Across the nearby Baltic Sea lay peaceful Sweden which had managed to remain neutral all during the terrible war raging nearby. Now as Germany collapsed, utterly defeated, the Swedes rallied to help assuage the awfulness of the concentration camps and took thousands of those inmates who had at least some prospect of survival. The woman to whom I referred earlier was one of those fortunates who were accepted by the Swedish people and underwent a long physical and mental rehabilitation. I do not know how or when, but eventually she came to America, married and lived in or near Seattle, Wash. For years she tried to find anyone who had been among those who liberated the Belsen Camp and eventually she did find some of the American Field Service volunteer ambulance drivers who had in fact worked with the British Army personnel in the camp. I myself did not work inside the camp but rather outside, ferrying missions to ambulance trains or army field hospitals nearby. To handle the needs for this camp alone the British flew in two complete field hospitals.
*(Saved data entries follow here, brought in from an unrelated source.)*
Section Records.
Context (P : dns_packet) (HP : header_ok P).

Lemma header_count_range s : ∃ c, header_count P s = Returns c ∧ 0 <= c < 65536.
Proof using HP.
  destruct HP as ((Hok & _) & H12). apply rd16_range; [done| |]; unfold count_at;
    repeat case_match; unfold p_size in H12; lia.
Qed.

Lemma masked_count_range s m :
  ∃ c, (if has_section s m then header_count P m else Returns 0) = Returns c ∧ 0 <= c < 65536.
Proof using HP. destruct (has_section s m); [apply header_count_range|by exists 0]. Qed.

Lemma p_count_range s : ∃ c, dns_p_count P s = Returns c ∧ 0 <= c < 262144.
Proof using HP.
  unfold dns_p_count. destruct (_ || _).
  - destruct (header_count_range s) as (c & -> & Hc). exists c. split; [done|lia].
  - destruct (masked_count_range s DNS_S_QD) as (a & -> & Ha). destruct (masked_count_range s DNS_S_AN) as (b & -> & Hb).
    destruct (masked_count_range s DNS_S_NS) as (c & -> & Hc). destruct (masked_count_range s DNS_S_AR) as (d & -> & Hd).
    in_run. eexists. split; [done|lia].
Qed.

(** [dns_d_skip], as the records use it. *)
Lemma d_skip_range src : 0 <= src < p_end P → ∃ r, dns_d_skip src P = Returns r ∧ src < r <= p_end P.
Proof using HP.
  intros Hs. destruct (d_skip_loop_returns _ _ (proj1 HP) (S (Z.to_nat (p_end P))) src) as (r & Hr & _ & Hle); [lia|lia|].
  exists r. split; [done|]. apply Hle. lia.
Qed.

Lemma d_skip_past src : p_end P <= src → 0 <= src → dns_d_skip src P = Returns (p_end P).
Proof using HP.
  intros Hs H0. destruct (d_skip_loop_returns _ _ (proj1 HP) (S (Z.to_nat (p_end P))) src) as (r & Hr & Hp & _); [lia|lia|].
  unfold dns_d_skip. by rewrite Hr, Hp.
Qed.

Lemma qend_loop_range n : ∀ q, 0 <= q → ∃ r, qend_loop n q P = Returns r ∧ 0 <= r <= p_end P.
Proof using HP.
  pose proof (proj1 HP) as (_ & He & H16).
  induction n as [|n IH]; intros q Hq; cbn [qend_loop]; [rewrite u16_id by lia; eexists; split; [done|lia]|].
  destruct (Z.leb_spec (p_end P) q); [rewrite u16_id by lia; eexists; split; [done|lia]|].
  destruct (d_skip_range q) as (r & -> & Hr); [lia|]. in_run.
  destruct (Z.eqb_spec (p_end P) r); [rewrite u16_id by lia; eexists; split; [done|lia]|].
  destruct (Z.ltb_spec (p_end P - r) 4); [rewrite u16_id by lia; eexists; split; [done|lia]|].
  rewrite u16_id by lia. apply IH. lia.
Qed.

Lemma p_qend_range : ∃ q, dns_p_qend P = Returns q ∧ 0 <= q <= p_end P.
Proof using HP.
  unfold dns_p_qend. destruct (p_count_range DNS_S_QD) as (c & -> & _). in_run. by apply qend_loop_range.
Qed.

(** ** Skipping a record *)

Lemma rr_skip_range src : 0 <= src →
  ∃ r, dns_rr_skip src P = Returns r ∧ (p_end P <= src → src < 65536 → r = p_end P) ∧ (src < p_end P → src < r <= p_end P).
Proof using HP.
  intros Hs. pose proof (proj1 HP) as (Hok & He & H16). unfold dns_rr_skip, dns_rr_len.
  assert (∀ d, 0 <= src + d < 65536 → u16 (src + u16 d) = src + d) as Hwrap.
  { intros d Hd. unfold u16, uwrap. change (2 ^ 16) with 65536. rewrite Z.add_mod_idemp_r by lia. by apply Z.mod_small. }
  destruct (Z.le_gt_cases (p_end P) src) as [Hpast|Hin].
  - rewrite d_skip_past by lia. in_run. rewrite Z.sub_diag. cbn [Z.ltb Z.compare]. in_run. rewrite Hwrap by lia.
    eexists. split; [done|]. split; lia.
  - destruct (d_skip_range src) as (rp & -> & Hrp); [lia|]. in_run.
    destruct (Z.ltb_spec (p_end P - rp) 4); [in_run; rewrite Hwrap by lia; eexists; split; [done|split; lia]|].
    destruct p_qend_range as (q & -> & Hq). in_run. rewrite (u16_id (rp + 4)) by lia.
    destruct (Z.leb_spec (rp + 4) q); [in_run; rewrite Hwrap by lia; eexists; split; [done|split; lia]|].
    destruct (Z.ltb_spec (p_end P - (rp + 4)) 6); [in_run; rewrite Hwrap by lia; eexists; split; [done|split; lia]|].
    rewrite (u16_id (rp + 4 + 6)) by lia. destruct (rd16_range (p_data P) (rp + 4 + 6 - 2)) as (v & -> & Hv); [done|lia|lia|]. in_run.
    destruct (Z.ltb_spec (p_end P - (rp + 4 + 6)) v); [in_run; rewrite Hwrap by lia; eexists; split; [done|split; lia]|].
    rewrite (u16_id (_ + v)) by lia. in_run. rewrite Hwrap by lia. eexists. split; [done|]. split; lia.
Qed.

(** What [dns_rr_parse] gives: a record of the packet, with its data in the
    packet; [next] is where it ends, [q] where the questions end. *)
Definition rr_within (src q : Z) (rr : dns_rr) (next : Z) : Prop :=
  dn_p rr = src ∧ 0 < dn_len rr ∧ dns_d_skip src P = Returns (src + dn_len rr) ∧ next <= p_end P ∧
  0 <= rr_type rr < 65536 ∧ 0 <= rr_class rr < 65536 ∧
  ((src < q ∧ rr_section rr = DNS_S_QD ∧ next = src + dn_len rr + 4) ∨
   (q <= src ∧ rd_p rr = src + dn_len rr + 10 ∧ 0 <= rd_len rr ∧ next = rd_p rr + rd_len rr ∧ 0 <= rr_ttl rr < 2 ^ 32 ∧
    (rr_type rr ≠ DNS_T_OPT → rr_ttl rr < 2 ^ 31))).

Lemma word32_range hi lo : 0 <= hi < 65536 → 0 <= lo < 65536 → 0 <= Z.lor (Z.shiftl hi 16) lo < 2 ^ 32.
Proof using. intros Hh Hl. rewrite Z.lor_comm, lor_shiftl_add by (unfold is_uint; lia). lia. Qed.

Lemma u16_wrap src d : 0 <= src + d < 65536 → u16 (src + u16 d) = src + d.
Proof using. intros Hd. unfold u16, uwrap. change (2 ^ 16) with 65536. rewrite Z.add_mod_idemp_r by lia. by apply Z.mod_small. Qed.

Lemma rr_parse_cases section src : 0 <= src → ∃ q, dns_p_qend P = Returns q ∧
  (dns_rr_parse section src P = Returns None ∨
   ∃ rr next, dns_rr_parse section src P = Returns (Some rr) ∧ rr_within src q rr next ∧
     (q <= src ∨ next <= q → dns_rr_skip src P = Returns next)).
Proof using HP.
  intros Hs. pose proof (proj1 HP) as (Hok & He & H16). unfold dns_rr_parse, rr_within.
  destruct p_qend_range as (q & Eq & Hq). rewrite Eq. exists q. split; [done|].
  destruct (Z.leb_spec (p_end P) src) as [|Hin]; [by left|].
  unfold dns_rr_skip, dns_rr_len. rewrite Eq. destruct (d_skip_range src) as (p & -> & Hp); [lia|]. in_run.
  rewrite (u16_id (p - src)) by lia. destruct (Z.ltb_spec (p_end P - p) 4); [by left|].
  destruct (rd16_range (p_data P) p) as (type & -> & Htype); [done|lia|lia|]. in_run.
  destruct (rd16_range (p_data P) (p + 2)) as (class & -> & Hclass); [done|lia|lia|]. in_run.
  rewrite (u16_id (p + 4)) by lia. destruct (Z.ltb_spec src q).
  - right. eexists _, (p + 4). split; [done|]. cbn. split.
    + split; [done|]. split; [lia|]. split; [f_equal; lia|]. split; [lia|]. do 2 (split; [done|]). left. split; [done|]. split; [done|lia].
    + intros [?|?]; [lia|]. leb_yes. in_run. rewrite u16_wrap by lia. f_equal. lia.
  - destruct (Z.ltb_spec (p_end P - (p + 4)) 4); [by left|].
    destruct (rd16_range (p_data P) (p + 4)) as (hi & -> & Hhi); [done|lia|lia|]. in_run.
    destruct (rd16_range (p_data P) (p + 4 + 2)) as (lo & -> & Hlo); [done|lia|lia|]. in_run.
    rewrite (u16_id (p + 4 + 4)) by lia. destruct (Z.ltb_spec (p_end P - (p + 4 + 4)) 2); [by left|].
    replace (u16 (p + 4 + 6) - 2) with (p + 4 + 4) by (rewrite u16_id; lia).
    destruct (rd16_range (p_data P) (p + 4 + 4)) as (v & -> & Hv); [done|lia|lia|]. in_run.
    rewrite (u16_id (p + 4 + 4 + 2)) by lia. destruct (Z.ltb_spec (p_end P - (p + 4 + 4 + 2)) v); [by left|].
    pose proof (word32_range hi lo Hhi Hlo) as Hw. right. eexists _, (p + 4 + 4 + 2 + v). split; [done|]. cbn. split.
    + split; [done|]. split; [lia|]. split; [f_equal; lia|]. split; [lia|]. do 2 (split; [done|]). right. split; [done|].
      split; [lia|]. split; [lia|]. split; [lia|]. destruct (Z.eqb_spec type DNS_T_OPT); cbn [negb]; split; lia.
    + intros _. leb_no. ltb_no. rewrite (u16_id (p + 4 + 6)) by lia. ltb_no. in_run. rewrite (u16_id (p + 4 + 6 + v)) by lia.
      rewrite u16_wrap by lia. f_equal. lia.
Qed.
In 2003 at a Field Service reunion in Washington, D.C., this remarkable woman addressed us, expressing her appreciation and saying when offered a seat by the microphone, “No! I won’t sit down. I’ll stand to tell my story.” This was the lady whose Christmas card was returned to me this week. I will never forget her nor will my wife who had dinner with her at the same meeting.

And yes, war may not be the answer but neither is pacifism for in the final analysis, eventually right must stand up and be counted even if it means pulling a trigger.

Why do I write this letter? I don’t know, but I had to. Perhaps it’s just to put in writing my own determination that this terrible episode never be forgotten and never be repeated, even when and after all of us are gone. I reject all personal notice or praise for having only a small ancillary participation on the fringes of the effort to express the universal disgust at the terrible inhumanity of those who perpetrated these incredible indignities and worse to so many millions of their fellow men and women. Those of my friends who handled the dying and dead and who buried the wasted bodies in the mass graves are the ones who must be remembered for their grisly efforts to save those few who could be saved and to bury those who could not. There were no heroes at the liberation of Belsen.